While circular extrachromosomal DNA has been able to be determined for some time, higher-resolution imaging and cytogenetic methods have only recently been developed to evaluate these molecules. Advances in sequencing technologies have allowed for the genome-scale screening and mapping of circular DNA from human cancer cells [153]. Based on short-read sequencing and connecting amplified DNA segments, some computational analysis tools have been developed to explore the profiles of circular DNA signals in tumor samples in an unsupervised manner [154], such as AmpliconArchitect [155]. Defining eccDNAs using AmpliconArchitect showed that oncogenes mainly amplify eccDNA elements and are surprisingly preserved during cancer progression, which has been shown in previous reports [11]. However, these short-read maps could not unambiguously align the long-range duplications crossing the circular structure. As a consequence, the characterization and functional profiles of circular DNA elements might have been drastically underestimated in cancer patients. To effectively solve these problems, the detection systems are expected to be improved in subsequent studies. Recently, several improved tools with high precision, such as AmpliconReconstructor [131] and Circle-Map [156], were developed to better map the physical structure of long contiguous reads. Based on the BioNano technology platform, AmpliconReconstructor was used to provide more conclusive evidence that oncogenes carrying ecDNAs produced substantially more transcripts in multiple cancer cells and tissue types. Today, other higher-resolution technologies are being developed to improve the resolution of circular DNA from high-throughput DNA sequencing data. For example, a higher-resolution image analysis algorithm, named ECdetect, has been developed and is used to effectively quantify ecDNAs from DAPI-stained metaphases in an unbiased and highly accurate fashion [11, 55]. Taken together, these effective tools will permit a deeper understanding of the characteristics of extrachromosomal DNA particles in cancer pathology and their association with clinical features.
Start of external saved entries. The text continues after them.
(** A page of two short sentences, the model failing and the [documents]
    table refusing every row: the result is [partial], with two errors and
    no document. *)
Lemma runPipeline_status_witness :
  exists run,
    runPipeline URL.simple Scraper.noMetadata id id message "null"
      10 create (degraded "<p>One. Two.</p>") options = Some run
    /\ status (result run) = Jobs.partial
    /\ errors (result run) <> [] /\ scrapedContentId (result run) <> ""%string.
Proof.
  destruct (runPipeline URL.simple Scraper.noMetadata id id message "null"
              10 create (degraded "<p>One. Two.</p>") options) as [run|] eqn:Hrun;
    [|vm_compute in Hrun; discriminate Hrun].
  exists run. split; [reflexivity|].
  pose proof (runPipeline_status _ _ _ _ _ _ _ _ _ _ _ Hrun) as (_ & _ & Hpartial).
  vm_compute in Hrun. injection Hrun as <-.
  split; [reflexivity|]. apply Hpartial. reflexivity.
Defined.

(** The same run: one chunk, no document, and two errors, of which one
    is the processing error. *)
Lemma runPipeline_accounts_witness :
  exists run,
    runPipeline URL.simple Scraper.noMetadata id id message "null"
      10 create (degraded "<p>One. Two.</p>") options = Some run
    /\ (length (documentIds (result run)) + length (errors (result run)) = 1 + 1)%nat.
Proof.
  edestruct runPipeline_accounts
    with (parseURL := URL.simple) (extractMetadata := Scraper.noMetadata)
         (removeScripts := @id JS.str) (removeStyles := @id JS.str)
         (describe := message) (typeErrorMessage := "null"%string)
         (fuel := 10%nat) (this := create) (w := degraded "<p>One. Two.</p>")
         (options := options) (cid := "content-1"%string)
    as (run & Hrun & Hcount & _).
  - vm_compute. reflexivity.
  - reflexivity.
  - discriminate.
  - vm_compute. reflexivity.
  - exists run. split; [exact Hrun | exact Hcount].
Defined.

(** The same run again: the job that ran it is completed. *)
Lemma run_settles_job_witness :
  match runPipeline URL.simple Scraper.noMetadata id id message "null"
          10 create (degraded "<p>One. Two.</p>") options with
  | Some run =>
      exists row',
        snd (Jobs.executeJob {[ "job-1"%string := Jobs.example ]}
               {| Jobs.startedAt := 10;
                  Jobs.outcome := Jobs.Returned (forJob (result run));
                  Jobs.finishedAt := 20 |} Jobs.example) !! "job-1"%string = Some row'
        /\ Jobs.status row' = Jobs.completed
  | None => False
  end.
Proof.
  destruct (runPipeline URL.simple Scraper.noMetadata id id message "null"
              10 create (degraded "<p>One. Two.</p>") options) as [run|] eqn:Hrun;
    [|vm_compute in Hrun; discriminate Hrun].
  assert (Hrow : ({[ "job-1"%string := Jobs.example ]} : gmap string Jobs.Job)
                   !! Jobs.id Jobs.example = Some Jobs.example)
    by (vm_compute; reflexivity).
  destruct (run_settles_job _ _ _ _ _ _ _ _ _ _ _
              {[ "job-1"%string := Jobs.example ]}
              {| Jobs.startedAt := 10;
                 Jobs.outcome := Jobs.Returned (forJob (result run));
                 Jobs.finishedAt := 20 |} Jobs.example Jobs.example Hrun eq_refl Hrow)
    as [Hdone _].
  edestruct Hdone as (row' & Hrow' & Hstatus & _).
  - vm_compute. reflexivity.
  - reflexivity.
  - discriminate.
  - exists row'. split; [exact Hrow' | exact Hstatus].
Defined.

(** A page that is one sentence of 200 characters followed by 900
    characters without a full stop, with room for 1000 chunks *)
Lemma runPipeline_stuck_loop_witness :
  exists run,
    runPipeline URL.simple Scraper.noMetadata id id message "null" 1000 create
      (working (JS.to_string Embeddings.longSentence)) options = Some run
    /\ status (result run) = Jobs.partial
    /\ documentIds (result run) = []
    /\ errors (result run) = ["Embedding failed: Invalid array length"%string].
Proof.
  edestruct runPipeline_stuck_loop
    with (parseURL := URL.simple) (extractMetadata := Scraper.noMetadata)
         (removeScripts := @id JS.str) (removeStyles := @id JS.str)
         (describe := message) (typeErrorMessage := "null"%string)
         (this := create) (w := working (JS.to_string Embeddings.longSentence))
         (options := options) (cid := "content-1"%string)
         (message := "Invalid array length"%string) (fuel := 1000%nat)
    as (_ & run & Hrun & Hids & _ & Herrors & Hstatus).
  - vm_compute. reflexivity.
  - reflexivity.
  - discriminate.
  - reflexivity.
  - vm_compute. reflexivity.
  - vm_compute. reflexivity.
  - exists run. split; [exact Hrun|]. split; [apply Hstatus; discriminate|].
    split; [exact Hids | exact Herrors].
Defined.

End PipelineFacts.
Lemma pending_equiv_set_received_args c s1 s2 :
  pending_equiv s1 s2 →
  pending_equiv (set_received_args c s1) (set_received_args c s2).
Proof. pending_equiv_setter. Qed.

Lemma pending_equiv_set_expected_args c s1 s2 :
  pending_equiv s1 s2 →
  pending_equiv (set_expected_args c s1) (set_expected_args c s2).
Proof. pending_equiv_setter. Qed.

Lemma pending_equiv_set_command_args c s1 s2 :
  pending_equiv s1 s2 →
  pending_equiv (set_command_args c s1) (set_command_args c s2).
Proof. pending_equiv_setter. Qed.

Lemma pending_equiv_set_mode c s1 s2 :
  pending_equiv s1 s2 → pending_equiv (set_mode c s1) (set_mode c s2).
Proof. pending_equiv_setter. Qed.

Lemma pending_equiv_set_ram_write_off s1 s2 :
  pending_equiv s1 s2 →
  pending_equiv (set_ram_write false s1) (set_ram_write false s2).
Proof. pending_equiv_setter. Qed.

Lemma pending_equiv_clear_valid s1 s2 :
  pending_equiv s1 s2 →
  pending_equiv (set_pending_data_valid false s1) (set_pending_data_valid false s2).
Proof.
  intros [(d & v & ->) H]. split; [|done].
  exists d, false. by destruct s1.
Qed.
(** * Loro Templates extension: templates, bindings, validation, sample data

    A shallow embedding of the parts of the extension that decide how a
    remote template is bound to an open document and pushed back on save
    ([src/extension.ts], [src/templates/templateService.ts]), of the
    validation heuristic, of the sample-data synthesizer and of the test
    runner ([src/testing/testRunner.ts]), of the tree view
    ([src/templates/treeProvider.ts]) and of the key check and the CodeLens
    commands of [src/auth/authProvider.ts].

    Modelling conventions.
    - JavaScript values are the inductive type [value]; a string is a Rocq
      [string], on which case mapping and white space are the ASCII ones:
      they are JavaScript's on strings of ASCII characters ([ascii_only]).
    - A JavaScript object is the insertion-ordered list of its own
      properties; the names every object inherits from [Object.prototype]
      read as an opaque built-in value, as the realm has them when a
      command starts.  Only the synthesizer can reach a built-in with a
      write: the write is an event of the trace, and the rest of that run
      reads [Object.prototype] with it.
    - Effects (HTTP requests, notifications, the clock, the process-wide
      [templateDocuments] map) are threaded through a state-and-exception
      monad [M]; every asynchronous function runs to completion, so awaits
      are sequencing.
    - The map [templateDocuments] holds references: the template objects
      live in a heap, and [storedTemplate.content = ...] updates the object
      the map points to.
    - Console logging, warning notifications, progress notifications and
      the showing of an editor leave no trace; refreshing the tree view is
      an event, the reload it triggers later is not part of the run. *)

From Stdlib Require Import String Ascii List ZArith QArith Bool Lia.
From stdpp Require Import base option gmap strings stringmap pretty.

Import ListNotations.
Local Open Scope string_scope.
Local Open Scope list_scope.

(** ** JavaScript values *)

Module Js.

Local Unset Elimination Schemes.
Inductive value : Type :=
| VUndefined
| VNull
| VBool (b : bool)
| VNum (q : Q)
| VStr (s : string)
| VArr (items : list value)
| VObj (props : list (string * value))
| VBuiltin (name : string).
Local Set Elimination Schemes.

(** [ToBoolean]: the falsy values are [undefined], [null], [false], [0]
    and the empty string. *)
Definition truthy (v : value) : bool :=
  match v with
  | VUndefined | VNull => false
  | VBool b => b
  | VNum q => negb (Qeq_bool q 0)
  | VStr s => negb (String.eqb s "")
  | VArr _ | VObj _ | VBuiltin _ => true
  end.

(** [a || b] *)
Definition or_else (a b : value) : value := if truthy a then a else b.

(** [v !== undefined] *)
Definition defined (v : value) : bool :=
  match v with VUndefined => false | _ => true end.

(** Property names found on every object through [Object.prototype]. *)
Definition object_prototype_names : list string :=
  [ "constructor"; "__proto__"; "hasOwnProperty"; "isPrototypeOf";
    "propertyIsEnumerable"; "toLocaleString"; "toString"; "valueOf";
    "__defineGetter__"; "__defineSetter__"; "__lookupGetter__";
    "__lookupSetter__" ].

Definition inherited (p : string) : bool :=
  existsb (String.eqb p) object_prototype_names.

Fixpoint own (props : list (string * value)) (p : string) : option value :=
  match props with
  | [] => None
  | (k, v) :: rest => if String.eqb k p then Some v else own rest p
  end.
It is also essential to expand the cytogenetic toolbox to explore the function of key components with respect to extrachromosomal DNA particles. For a long time, fluorescence in situ hybridization (FISH)-based approaches have been used to resolve amplified oncogenes linked with cancer development. However, FISH probes have been unable to discriminate the location of specific genes on chromosomal and extrachromosomal DNA molecules [157]. A more advanced cell-imaging technology, ecSeg [158], has been introduced to accurately quantify oncogene amplification from ecDNA at the single-cell level. Moreover, the application of genome editing techniques, such as CRISPR-Cas [159, 160], could be leveraged to advance our understanding of the basic biologic functions of these molecules, especially in circular DNA-driven oncogene amplification and drug resistance. Moreover, as delineated above, such methods could help researchers discover agents that target extrachromosomal circular DNA elements.
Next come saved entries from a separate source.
Lemma take_seq_from {A} (p l : list A) :
  take (p ++ l) (seq (List.length p) (List.length l)) = l.
Proof.
  revert p. induction l as [|a l IH]; intros p; simpl; [reflexivity|].
  rewrite nth_error_app2, Nat.sub_diag by lia. simpl. f_equal.
  specialize (IH (p ++ [a])).
  rewrite <- app_assoc, length_app in IH. simpl in IH.
  rewrite Nat.add_1_r in IH. exact IH.
Qed.

Lemma take_seq {A} (l : list A) : take l (seq 0 (List.length l)) = l.
Proof. exact (take_seq_from [] l). Qed.

Lemma take_Permutation {A} (l : list A) (i j : list nat) :
  Permutation i j -> Permutation (take l i) (take l j).
Proof. intros P. unfold take. now apply Permutation_flat_map. Qed.

Lemma take_positions {A} (l : list A) (idx : list nat) :
  Permutation idx (seq 0 (List.length l)) -> Permutation (take l idx) l.
Proof.
  intros P. rewrite <- (take_seq l) at 2. now apply take_Permutation.
Qed.

Lemma take_incl {A} (l : list A) (idx : list nat) (a : A) :
  In a (take l idx) -> In a l.
Proof.
  unfold take. rewrite in_flat_map. intros [i [_ Hi]].
  destruct (nth_error l i) eqn:E; simpl in Hi; [|contradiction].
  destruct Hi as [<-|[]]. eapply nth_error_In; eauto.
Qed.

Lemma enumerate_from_In {A} (l : list A) (s i : nat) (a : A) :
  In (i, a) (combine (seq s (List.length l)) l) ->
  (s <= i)%nat /\ nth_error l (i - s) = Some a.
Proof.
  revert s. induction l as [|b l IH]; intros s; simpl; [contradiction|].
  intros [E|Hin].
  - inversion E; subst. rewrite Nat.sub_diag. auto.
  - apply IH in Hin. destruct Hin as [Hle Hn]. split; [lia|].
    replace (i - s)%nat with (S (i - S s)) by lia. exact Hn.
Qed.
As mentioned above, cancer-associated genes can be amplified in circular extrachromosomal DNA elements. In particular, because of the unequal segregation into daughter cells, the amplification of eccDNA/ecDNA elements could be a primary mechanism by which oncogenes rapidly reach higher transcript levels and copy numbers than in intrachromosomal amplification. There is growing evidence supporting the functional importance of circular DNA in promoting genetic heterogeneity and accelerating the progression of human cancer pathologies. Moreover, the amplification of circular DNA elements containing oncogenes (such as EGFR and c-Myc) could help cancer cells adapt more effectively to variable environmental stress by acquiring fate-enhancing advantages. Thus, some subclones would express higher levels of oncogenes, leading to cancers that become more aggressive, have poorer prognoses, and are more difficult to treat clinically over time. Accordingly, understanding the underlying molecular mechanisms of tumor heterogeneity, including oncogene amplification from circular extrachromosomal DNA, might help to develop remarkable potential therapeutic strategies that either prevent cancer progression or overcome therapy resistance. Such important scientific topics are currently being addressed by pioneering novel work on these issues.